Tuesday, December 08, 2009

The Sailorman

If one is to believe Google, and really, who else is there left to
believe ? Today is the 115th birthday of the creator of Popeye the
Sailorman. I don't know if anyone under a certain sensitive age recalls
Popeye. My guess is that the sheer violence which dominated all of his
cartoons prevents them from appearing much on television anymore. The
war time cartoons contained such racial stereotypes that I am positive
that they are hidden away somewhere (although YouTube may feature
some).The Age of Popeye has really come and gone and the truth of the
matter is, this is no great loss to anyone.

When I was a kid, Popeye was a staple cartoon for every cartoon show,
and most cities had a local show called "Popeye's Theatre" or something
similarly named, where for thirty minutes you could watch a Popeye
cartoons. In my town it was hosted by a young man named Skipper Conway
from 5:30 to 6:00 on Channel 13 (KTRK) in Houston. Skipper was one of
those guys, in early local television, who kind of hung around as
"utility men" for one show or another. He was in college during at least
part of his time at 13. Unfortunately for Skipper, the T.V. gig for
Popeye required him to wear a little white sailor suit which would have
gotten him beaten up in any beer joint on Telephone Road.

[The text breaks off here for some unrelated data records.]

(** Reading a remapped key, when the object has distinct keys and no other
    key of it has the same image. *)
Lemma get_mapKeys_from {V : Type} (f : string -> string) (o acc : Obj.t V) (k : string) :
  NoDup (Lodash.keys o) ->
  (forall k', In k' (Lodash.keys o) -> f k' = f k -> k' = k) ->
  Obj.get (fold_left (fun result kv => Obj.put result (f (fst kv)) (snd kv)) o acc) (f k)
  = match Obj.get o k with
    | Some v => Some v
    | None => Obj.get acc (f k)
    end.
Proof.
  revert acc. induction o as [|[k0 v0] o IH]; intros acc Hnd Hinj; [reflexivity|].
  simpl in Hnd. inversion Hnd as [|? ? Hnot Hnd']; subst.
  simpl fold_left. rewrite IH; [|exact Hnd'|intros k' Hk'; apply Hinj; now right].
  simpl Obj.get. destruct (k =? k0)%string eqn:E.
  - apply String.eqb_eq in E. subst k0.
    rewrite (get_not_in o k Hnot). apply get_put_eq.
  - destruct (Obj.get o k); [reflexivity|].
    apply get_put_neq. intros Heq.
    apply String.eqb_neq in E. apply E. symmetry. apply Hinj; [now left|exact Heq].
Qed.

(** A formatted customer keeps the scalar columns of its row.  For a row
    whose values are scalars or Dates, as the rows of this development are
    (a json or array column, into which [camelize] walks, is not covered):
    under the camel-case form of a key that no other key shares, the
    formatted customer holds the status, for [status], and otherwise what the
    row holds under the key. *)
Theorem format_keeps_columns (customer c : obj) :
  format customer = Return c ->
  NoDup (Lodash.keys customer) ->
  exists status,
    In status ["Phone"; "ID card"; "Front facing camera"; "ID card image"] /\
    forall k,
      (forall k', k' = "status" \/ In k' (Lodash.keys customer) ->
                  camelCase k' = camelCase k -> k' = k) ->
      Obj.get c (camelCase k)
      = if (k =? "status")%string then Some (VStr status) else Obj.get customer k.
Proof.
  intros Hformat Hnd.
  unfold format in Hformat.
  destruct (maxBy value (milestones customer)) as [m|] eqn:E; [|discriminate].
  injection Hformat as <-. exists (label m). split.
  - apply baseExtremum_In in E. destruct E as [E|[c' E]]; [|discriminate].
    change ["Phone"; "ID card"; "Front facing camera"; "ID card image"]
      with (map label (milestones customer)).
    now apply in_map.
  - intros k Hinj. unfold camelize, Lodash.mapKeys.
    rewrite get_mapKeys_from.
    + destruct (k =? "status")%string eqn:Ek.
      * apply String.eqb_eq in Ek. subst k. now rewrite get_put_eq.
      * apply String.eqb_neq in Ek. rewrite get_put_neq by congruence.
        now destruct (Obj.get customer k).
    + now apply NoDup_keys_put.
    + intros k' Hk'. apply Hinj. now apply In_keys_put in Hk'.
Qed.

End Customers.
(** * MockKnex: the expectation-chain matching engine

    A shallow embedding of [mockKnex.ts]: the [Data] record, the
    expectation recorder [MockQuery], the invocation proxy [MockResolve],
    the matcher [findResult] and the two accessors [valueOf] and [then].

    JavaScript values are modelled by the inductive [JsVal]; the arrays that
    the classes share by reference ([dataArrayArray], aliased as
    [MockQuery.dataArray] and [MockResolve.resolveQue]) live in an explicit
    [World] that every method threads through, together with the console. *)

From Stdlib Require Import ZArith.
From stdpp Require Import base list strings.

Local Open Scope string_scope.
Local Open Scope list_scope.

(** ** JavaScript values *)

(** How a promise ends: it fulfils with a value, rejects with a reason, or
    stays pending for ever. *)
Inductive Settlement (A : Type) : Type :=
  | Fulfils (value : A)
  | Rejects (reason : A)
  | NeverSettles.
Arguments Fulfils {A} value.
Arguments Rejects {A} reason.
Arguments NeverSettles {A}.

(** The values passed as arguments and results ([any] in the source):
    plain data and native promises.  Numbers are restricted to integers; an
    object is the list of its own enumerable properties in insertion order;
    a promise is an object known by its reference [id] and by how it
    settles (a promise never fulfils with a promise).  Functions, and with
    them thenables made of user code, are outside the model. *)
#[local] Unset Elimination Schemes.
Inductive JsVal : Type :=
  | JUndefined
  | JNull
  | JBool (b : bool)
  | JNum (n : Z)
  | JStr (s : string)
  | JArr (elems : list JsVal)
  | JObj (props : list (string * JsVal))
  | JPromise (id : nat) (settles : Settlement JsVal).
#[local] Set Elimination Schemes.
(** The check that [float(b)] is exactly [b]. *)
Definition small_int_exact (b : Z) : bool :=
  match binary_normalize prec emax b 0 false with
  | S754_finite false m e =>
      valid_binary (S754_finite false m e) && (e <=? 0)
      && (Z.pos m =? b * 2 ^ (- e))
  | _ => false
  end.

(** *** Sample inputs *)

Definition sample (mode : string) (freq : float) (size : Z) (entropy : float)
    (advantage : option string) : Config :=
  {| batch_size := size; frequency := freq; learning_rate := 0.001%float;
     horizon := 10; discount := 0.99%float; ratio_based := "yes";
     baseline := mode; baseline_weight := Some 1%float;
     baseline_learning_rate := Some 0.001%float;
     estimate_advantage := advantage;
     entropy_regularization := entropy |}.

Definition sample_worker : TensorforceWorker unit :=
  {| environment := tt; max_episode_timesteps := None |}.

Definition fresh_world : World unit := {| calls := []; constructed := 0 |}.

(** 200 episode rewards: 199 times [0.0], then [20.0]. *)
Definition late_reward : list float := replicate 199 0%float ++ [20%float].

(** A point of the search space, with a shared-network baseline. *)
Definition searched : Config :=
  {| batch_size := 10; frequency := 0.5%float; learning_rate := 0.001%float;
     horizon := 10; discount := 0.99%float; ratio_based := "no";
     baseline := "same"; baseline_weight := Some 1%float;
     baseline_learning_rate := None; estimate_advantage := Some "yes";
     entropy_regularization := 0.1%float |}.

(** The same point with a value for the inactive [baseline_learning_rate]. *)
Definition searched_other : Config :=
  {| batch_size := 10; frequency := 0.5%float; learning_rate := 0.001%float;
     horizon := 10; discount := 0.99%float; ratio_based := "no";
     baseline := "same"; baseline_weight := Some 1%float;
     baseline_learning_rate := Some 0.05%float; estimate_advantage := Some "yes";
     entropy_regularization := 0.1%float |}.

(** 20 episode rewards, too few for a window of line 110. *)
Definition short_run : list float := replicate 20 1%float.

(** *** The agent configuration *)

Lemma max_trunc_floor (s : bool) (m : positive) (e : Z) :
  Z.max 1 (trunc_finite s m e) = Z.max 1 (floor_finite s m e).
Proof.
  unfold trunc_finite, floor_finite.
  destruct (Z.leb_spec 0 e) as [He|He]; [reflexivity|].
  assert (0 < 2 ^ (- e)) as Hd by (apply Z.pow_pos_nonneg; lia).
  destruct s; simpl.
  - change (Z.neg m) with (- Z.pos m).
    rewrite Z.quot_opp_l by lia.
    pose proof (Z.quot_pos (Z.pos m) (2 ^ (- e)) ltac:(lia) Hd).
    assert (- Z.pos m / 2 ^ (- e) < 0) by (apply Z.div_lt_upper_bound; lia).
    lia.
  - now rewrite Z.quot_div_nonneg by lia.
Qed.

Lemma max_int_floor (x : float) :
  (n ← py_int x; Ok (Z.max 1 n)) = (n ← py_floor x; Ok (Z.max 1 n)).
Proof.
  unfold py_int, py_floor.
  destruct (Prim2SF x) as [| | |s m e]; try reflexivity.
  simpl. now rewrite max_trunc_floor.
Qed.

Lemma update_frequency_spec (config : Config) :
  update_frequency config = spec_update_frequency config.
Proof.
  unfold update_frequency, spec_update_frequency.
  destruct (mul_float_int (frequency config) (batch_size config)) as [p|];
    [apply max_int_floor | reflexivity].
Qed.

(** The shape of every dictionary [agent_config] returns. *)
Lemma agent_config_inv (config : Config) (agent : pyval) :
  agent_config config = Ok agent →
  ∃ n b, update_frequency config = Ok n ∧ baseline_branch config = Ok b ∧
    agent = PDict
      [("policy", auto_network); ("memory", PStr "recent");
       ("update",
        PDict [("unit", PStr "episodes"); ("batch_size", PInt (batch_size config));
               ("frequency", PInt n)]);
       ("optimizer",
        PDict [("type", PStr "adam");
               ("learning_rate", PFloat (learning_rate config))]);
       ("objective", objective_of config);
       ("reward_estimation",
        PDict [("horizon", PInt (horizon config));
               ("discount", PFloat (discount config));
               ("predict_horizon_values", predict_horizon_values b);
               ("estimate_advantage", bundle_estimate_advantage b);
               ("predict_action_values", predict_action_values b)]);
       ("baseline_policy", baseline_policy b);
       ("baseline_optimizer", baseline_optimizer b);
       ("baseline_objective", baseline_objective b);
       ("entropy_regularization",
        PFloat (clamp_entropy (entropy_regularization config)))].
Proof.
  unfold agent_config.
  destruct (update_frequency config) as [n|]; [|discriminate].
  destruct (baseline_branch config) as [b|]; [|discriminate].
  intros [= <-]. now exists n, b.
Qed.

Lemma mode_elem (mode : string) :
  mode ∈ ["no"; "same"; "yes"] ↔ mode = "no" ∨ mode = "same" ∨ mode = "yes".
Proof.
  rewrite !elem_of_cons, elem_of_nil. tauto.
Qed.

Lemma baseline_branch_inv (config : Config) (b : bundle) :
  baseline_branch config = Ok b →
  (baseline config = "no" ∧ b = no_baseline)
  ∨ (baseline config = "same" ∧
     ∃ ea w, estimate_advantage config = Some ea
             ∧ baseline_weight config = Some w ∧ b = same_baseline ea w)
  ∨ (baseline config = "yes" ∧
     ∃ ea lr, estimate_advantage config = Some ea
              ∧ baseline_learning_rate config = Some lr
              ∧ b = separate_baseline ea lr).
Proof.
  unfold baseline_branch.
  destruct (String.eqb_spec (baseline config) "no") as [->|_].
  { intros [= <-]. now left. }
  destruct (String.eqb_spec (baseline config) "same") as [->|_].
  { destruct (estimate_advantage config) as [ea|]; [|discriminate].
    destruct (baseline_weight config) as [w|]; [|discriminate].
    intros [= <-]. right; left. eauto 6. }
  destruct (String.eqb_spec (baseline config) "yes") as [->|_]; [|discriminate].
  destruct (estimate_advantage config) as [ea|]; [|discriminate].
  destruct (baseline_learning_rate config) as [lr|]; [|discriminate].
  intros [= <-]. right; right. eauto 6.
Qed.

Lemma baseline_branch_defined (config : Config) :
  baseline config ∈ ["no"; "same"; "yes"] → active_present config →
  ∃ b, baseline_branch config = Ok b.
Proof.
  intros Hin (Hea & Hw & Hlr). unfold baseline_branch.
  destruct (String.eqb_spec (baseline config) "no") as [?|Hno]; [eauto|].
  destruct (Hea Hno) as [ea ->].
  destruct (String.eqb_spec (baseline config) "same") as [Hsame|?].
  { destruct (Hw Hsame) as [w ->]. simpl. eauto. }
  destruct (String.eqb_spec (baseline config) "yes") as [Hyes|?].
  { destruct (Hlr Hyes) as [lr ->]. simpl. eauto. }
  apply mode_elem in Hin. tauto.
Qed.

(** The configurations of the search space are assembled: the dictionary
    exists as soon as line 39 yields a number. *)
Lemma agent_config_defined (config : Config) (n : Z) :
  update_frequency config = Ok n →
  baseline config ∈ ["no"; "same"; "yes"] → active_present config →
  ∃ agent, agent_config config = Ok agent.
Proof.
  intros Hn Hin Hact. unfold agent_config. rewrite Hn.
  destruct (baseline_branch_defined config Hin Hact) as [b ->].
  simpl. eauto.
Qed.

(** C5: the update frequency that [compute] derives, and stores under
    [update.frequency], is [max(1, floor(frequency * batch_size))]; it is 5
    for frequency 0.5 and batch size 10, and 1 for frequency 0.01 and batch
    size 1. *)
Theorem update_frequency_floor (config : Config) :
  update_frequency config = spec_update_frequency config
  ∧ (∀ agent, agent_config config = Ok agent →
       ∃ n, spec_update_frequency config = Ok n
            ∧ item "update" agent ≫= item "frequency" = Some (PInt n))
  ∧ (frequency config = 0.5%float → batch_size config = 10 →
       update_frequency config = Ok 5)
  ∧ (frequency config = 0.01%float → batch_size config = 1 →
       update_frequency config = Ok 1).
Proof.
  split; [apply update_frequency_spec|]. split; [|split].
  - intros agent (n & b & Hn & _ & ->)%agent_config_inv.
    exists n. now rewrite <- update_frequency_spec.
  - unfold update_frequency. now intros -> ->.
  - unfold update_frequency. now intros -> ->.
Qed.

(** C6: the [entropy_regularization] entry of the assembled dictionary is
    [0.0] when the sampled value is strictly below [3e-5] and the sampled
    value itself otherwise; [2e-5] gives [0.0], [5e-5] stays [5e-5]. *)
Theorem entropy_clamped (config : Config) (agent : pyval) :
  agent_config config = Ok agent →
  let x := entropy_regularization config in
  (PrimFloat.ltb x 3e-5%float = true →
     item "entropy_regularization" agent = Some (PFloat 0.0%float))
  ∧ (PrimFloat.ltb x 3e-5%float = false →
     item "entropy_regularization" agent = Some (PFloat x))
  ∧ (x = 2e-5%float → item "entropy_regularization" agent = Some (PFloat 0.0%float))
  ∧ (x = 5e-5%float → item "entropy_regularization" agent = Some (PFloat 5e-5%float)).
Proof.
  intros (n & b & _ & _ & ->)%agent_config_inv x. subst x.
  simpl. unfold clamp_entropy, entropy_threshold.
  repeat split.
  - now intros ->.
  - now intros ->.
  - now intros ->.
  - now intros ->.
Qed.
(* ===== verification/_CoqProject ===== *)
-Q . S2P
Prelude.v
Store.v
Text.v
Paths.v
PathFacts.v
ProcessingModel.v
ProcessingAdmission.v
ProcessingClaims.v
ProcessingRequests.v
ProcessingMaintenance.v
ProcessingInvariant.v
Bundles.v
BundleFacts.v
ProcessingPublication.v
ProcessingSteps.v
ProcessingTheorems.v
ProcessingWorkers.v
ProcessingFinalization.v
ProcessingProgress.v
AccessModel.v
AccessGrants.v
AccessSharing.v
Authorization.v
AccessSystem.v
AccessSteps.v
AuthorizationTheorems.v
AccessAudience.v
AccessGroupSync.v
WorkspaceModel.v
WorkspaceStatements.v
WorkspaceFiles.v
WorkspaceProjects.v
Collaboration.v
WorkspaceFrames.v
WorkspaceEffects.v
WorkspaceSteps.v
WorkspaceSystem.v
WorkspaceImports.v
CollaborationSteps.v
CollaborationReconcile.v
WorkspaceTheorems.v
Programs.v
RevisionTransfer.v
RevisionTheorems.v
GitTracking.v
GitRevisions.v
GitMerge.v
GitWorktree.v
GitRepository.v
GitSync.v
GitSyncFacts.v
GitSyncTheorems.v
GitPush.v
ObjectCleanup.v
ObjectSteps.v
ObjectTheorems.v
Convergence.v
RealtimeModel.v
RealtimeRooms.v
RealtimeSockets.v
RealtimeInvariant.v
RealtimeMoves.v
RealtimeDatabase.v
RealtimePhases.v
RealtimeHandlers.v
RealtimeTheorems.v
ExternalStatements.v
ExternalImport.v
ExternalCheckpoints.v
ExternalInbound.v
ExternalInvariant.v
ExternalSystem.v
ExternalSteps.v
ExternalJobs.v
ExternalApply.v
ExternalWorkers.v
ExternalImportFacts.v
ExternalPushes.v
ExternalTheorems.v
(** ** Parent directories *)

Lemma collect_parents_spec pre comps dirs x :
  Forall (λ s, s ≠ []) (pre ++ comps) →
  x ∈ collect_parents (join slash pre) comps dirs ↔
  x ∈ dirs ∨ ∃ a b, comps = a ++ b ∧ a ≠ [] ∧ b ≠ [] ∧ x = join slash (pre ++ a).
Proof.
  induction comps as [|c comps IH] in pre, dirs |- *; intros Hall.
  { simpl. split; [by left|]. intros [?|(a & b & Hab & Ha & _)]; [done|]. by destruct a. }
  destruct comps as [|c' comps].
  { simpl. split; [by left|]. intros [?|(a & b & Hab & Ha & Hb & _)]; [done|].
    apply (f_equal length) in Hab. rewrite length_app in Hab.
    destruct a, b; simpl in Hab; try done; lia. }
  set (rest := c' :: comps) in *.
  assert ((if text_eqb (join slash pre) [] then [] else join slash pre ++ [slash]) ++ c
          = join slash (pre ++ [c])) as Hcur.
  { destruct pre as [|s pre]; [done|]. rewrite join_app_sep by done.
    rewrite (proj2 (text_eqb_false _ _)); [by rewrite <-app_assoc|].
    apply Forall_cons in Hall as [Hs _]. by destruct s, pre. }
  change (collect_parents (join slash pre) (c :: rest) dirs) with
    (collect_parents ((if text_eqb (join slash pre) [] then [] else join slash pre ++ [slash]) ++ c)
       rest ({[(if text_eqb (join slash pre) [] then [] else join slash pre ++ [slash]) ++ c]} ∪ dirs)).
  rewrite Hcur, IH by by rewrite <-app_assoc. rewrite elem_of_union, elem_of_singleton. split.
  - intros [[->|?]|(a & b & -> & Ha & Hb & ->)]; [|by left|].
    + right. exists [c], rest. by split_and!.
    + right. exists (c :: a), b. split_and!; [done..|by rewrite <-app_assoc].
  - intros [?|(a & b & Hab & Ha & Hb & ->)]; [by left; right|].
    destruct a as [|c0 a]; [done|]. injection Hab as <- Hab.
    destruct a as [|c1 a]; [by left; left|].
    right. exists (c1 :: a), b. split_and!; [done..|by rewrite <-app_assoc].
Qed.

Lemma collect_parent_directories_spec p dirs x :
  canonical_path p →
  x ∈ collect_parent_directories p dirs ↔ x ∈ dirs ∨ proper_ancestor x p.
Proof.
  intros [Hall Hj]%split_canonical. unfold collect_parent_directories.
  change (@nil N) with (join slash []) at 1.
  rewrite collect_parents_spec by by apply good_segments_nonempty.
  rewrite <-(proper_ancestor_segments (split slash p) x) by done. by rewrite Hj.
Qed.

(** ** The loops over the stored paths *)

Definition kept (keep : text → bool) (stored : list text) (p : text) : Prop :=
  stored_path stored p ∧ keep p = true.

Lemma kept_cons keep raw paths p q :
  sanitize_project_path raw = Ok p →
  kept keep (raw :: paths) q ↔ (q = p ∧ keep p = true) ∨ kept keep paths q.
Proof.
  intros Hp. unfold kept, stored_path. split.
  - intros [(r & Hr & Hs) Hk]. apply elem_of_cons in Hr as [->|Hr]; [left; assert (q = p) as -> by congruence; done|].
    right. split; [by exists r|done].
  - intros [[-> Hk]|[(r & Hr & Hs) Hk]]; (split; [|done]).
    + exists raw. split; [left|done].
    + exists r. split; [by right|done].
Qed.

Lemma kept_nil keep q : ¬ kept keep [] q.
Proof. intros [(r & Hr & _) _]. by apply elem_of_nil in Hr. Qed.

Lemma collect_files_spec keep paths acc out :
  collect_files keep paths acc = Ok out →
  (∀ n, n ∈ out.2 ↔ n ∈ acc.2 ∨ node_kind n = File ∧ kept keep paths (node_path n))
  ∧ (∀ d, d ∈ out.1 ↔ d ∈ acc.1 ∨ ∃ p, kept keep paths p ∧ proper_ancestor d p).
Proof.
  induction paths as [|raw paths IH] in acc |- *; simpl.
  { intros [= <-]. split; [intros n|intros d]; (split; [by left|]).
    - by intros [?|[_ ?%kept_nil]]. - by intros [?|(p & ?%kept_nil & _)]. }
  destruct (sanitize_project_path raw) as [p|] eqn:Hp; [|done].
  assert (canonical_path p) as Hc by by eapply sanitize_sound.
  destruct (keep p) eqn:Hk; simpl; intros [Hn Hd]%IH; simpl in *.
  - split.
    + intros [q k]. rewrite Hn, elem_of_app, list_elem_of_singleton, (kept_cons keep raw paths p) by done.
      simpl. split; [intros [[?|[= -> ->]]|[-> ?]]|intros [?|[-> [[-> _]|?]]]]; auto.
    + intros d. rewrite Hd, collect_parent_directories_spec by done. split.
      * intros [[?|?]|(q & Hq & ?)]; [by left|right; exists p|right; exists q];
          (split; [|done]); rewrite (kept_cons keep raw paths p) by done; auto.
      * intros [?|(q & Hq & Ha)]; [auto|].
        apply (kept_cons keep raw paths p) in Hq as [[-> _]|Hq]; [auto|right; by exists q|done].
  - split; [intros n; rewrite Hn|intros d; rewrite Hd]; split.
    + intros [?|[? ?]]; [by left|right]. split; [done|].
      rewrite (kept_cons keep raw paths p) by done. auto.
    + intros [?|[? Hq]]; [by left|right]. split; [done|].
      apply (kept_cons keep raw paths p) in Hq as [[_ ?]|?]; [congruence|done|done].
    + intros [?|(q & Hq & ?)]; [by left|right; exists q]. split; [|done].
      rewrite (kept_cons keep raw paths p) by done. auto.
    + intros [?|(q & Hq & Ha)]; [by left|right; exists q]. split; [|done].
      apply (kept_cons keep raw paths p) in Hq as [[_ ?]|?]; [congruence|done|done].
Qed.

Lemma collect_files_Err keep paths acc raw :
  collect_files keep paths acc = Err (InvalidStoredPath raw) →
  raw ∈ paths ∧ is_ok (sanitize_project_path raw) = false.
Proof.
  induction paths as [|x paths IH] in acc |- *; simpl; [done|].
  destruct (sanitize_project_path x) as [p|] eqn:Hp.
  - destruct (keep p); simpl; intros [? ?]%IH; (split; [by right|done]).
  - intros [= ->]. rewrite Hp. split; [left|done].
Qed.
Definition download_transfer (now : time) (transfer_id : uuid) (token : text) :
    DB → result sqlx_error TransferDownloadOutcome * DB :=
  let fingerprint := sha256 (utf8 token) in
  transact s Err (
    row ← exec s Err (reads (download_row now transfer_id));
    match row with
    | None => early (Ok DownloadRejected)
    | Some (t, blob) =>
        if negb (bool_decide (t_fingerprint t = fingerprint))
           || bool_decide (t_state t ≠ TIssued) || bool_decide (t_direction t ≠ Download)
           || (t_remaining_uses t <=? 0) || (t_expires_at t <=? now)
        then early (Ok DownloadRejected) else
        let next_uses := t_remaining_uses t - 1 in
        _ ← exec s Err (writes (update_transfer transfer_id (use_download next_uses now)));
        not_null Err (t_expected_sha256 t) (λ digest,
        mret (Ok (Content (blob_content blob) (t_media_type t) digest)))
    end).

Inductive TransferUploadOutcome : Type :=
| Stored (size_bytes : Z) (digest : bytes) | UploadRejected | TooLarge | DigestMismatch.

Definition uploaded (blob_id : uuid) (now : time) (t : Transfer) : Transfer :=
  t <| t_blob := Some blob_id |> <| t_state := TUploaded |> <| t_remaining_uses := 0 |>
    <| t_updated_at := now |>.

Definition upload_transfer (now : time) (new_blob_id transfer_id : uuid) (token : text)
    (content : bytes) : DB → result sqlx_error TransferUploadOutcome * DB :=
  let fingerprint := sha256 (utf8 token) in
  let digest := sha256 content in
  let size_bytes := len_i64 content in
  transact s Err (
    row ← exec s Err (reads (upload_row now transfer_id));
    match row with
    | None => early (Ok UploadRejected)
    | Some (t, stored) =>
        if negb (bool_decide (t_fingerprint t = fingerprint))
           || negb (bool_decide (t_state t = TIssued ∨ t_state t = TUploaded))
           || bool_decide (t_direction t ≠ Upload) || (t_expires_at t <=? now)
        then early (Ok UploadRejected) else
        if (t_max_size t <? size_bytes)
           || match t_exact_size t with Some exact => negb (exact =? size_bytes) | None => false end
        then early (Ok TooLarge) else
        if match t_expected_sha256 t with
           | Some expected => bool_decide (expected ≠ digest)
           | None => false
           end
        then early (Ok DigestMismatch) else
        if bool_decide (t_state t = TUploaded) then
          if bool_decide ((blob_size <$> stored) = Some size_bytes
                          ∧ (blob_sha256 <$> stored) = Some digest)
          then early (Ok (Stored size_bytes digest)) else early (Ok UploadRejected)
        else
          blob_id ← exec s Err (store_blob new_blob_id digest (t_media_type t) content now);
          _ ← exec s Err (writes (update_transfer transfer_id (uploaded blob_id now)));
          mret (Ok (Stored size_bytes digest))
    end).
End transfers.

As to Popeye, I was never a huge fan. He always looked about 65 to me,
which seemed old to be a sailor. He seldom sailed, which also seemed odd
for a sailor. Mostly he roamed around town, muttering to himself until
he came upon Olive Oyl, or something he thought would please Olive Oyle
(his girlfriend who is, even today, the thinnest character in the
history of film). Then he would run into his nemesis Bluto ,who would
also be pursuing the object of Popeye's desire. Bluto would always
temporarily come out ahead in the competition, usually by beating Popeye
to a bloody pulp. Bluto appeared to be ten or fifteen years younger than
Popeye, at least a foot taller and 150 pounds heavier. As far as I can
recall, Popeye never won a fair fight with Bluto. He relied on Spinach
to do that. Toward the end of every cartoon, Popeye would be lying in
extremis somewhere, often bound so that he had not use of his arms. With
some ingenuity he would manage to get an entire can of spinach out of
his shirt, pants or over from where the can was sitting. He often
accomplished this feat with the pipe which was perpetually stuck in his
mouth. Popeye's use of his pipe was nothing short of miraculous. It
could even open a can of spinach. When Popeye had use of his arms he
could open the Spinach by squeezing the can and letting the pressure
burst the spinach through the top of the can. The spinach would fly into
the air in one big lump and land in Popeye's mouth to be swallowed

The spinach had the instantaneous affect of turning Popeye into an
unstoppable human dynamo (much like steroids do for today's athletes).
This allowed him to break free of his restraints and give Bluto a
beating which would have left any other man (at least a noncartoon man)
dead. Then Popeye would go get Olive Oyl and sing a song and toot his
pipe (which never appeared to have tobacco in it and was never lit) and
the cartoon would end. It was a thin reed on which to build a cartoon
character empire, but it has lasted in some form or another for over 75

How has it lasted ? I think that it is the simple humility of Popeye
himself. Despite the fact that he appeared to have fathered a small
child out of wedlock (Swee'Pea) you had the feeling that Popeye was a
sincere and upstanding individual, if somewhat dimwitted and ill spoken.
Of course when compared to the other male characters in the cartoon, the
afore mentioned Bluto and Popeye's best friend Wimpy, whose life
consisted of bumming money to buy hamburgers, he was bound to look good.
But even putting that aside, he was a man totally without guile. His
philosophy of life was simple. "I yam what I yam and that's all that I
yam" said it all about his character. He was decent. Of course I would
have liked him a lot better if he had been funny.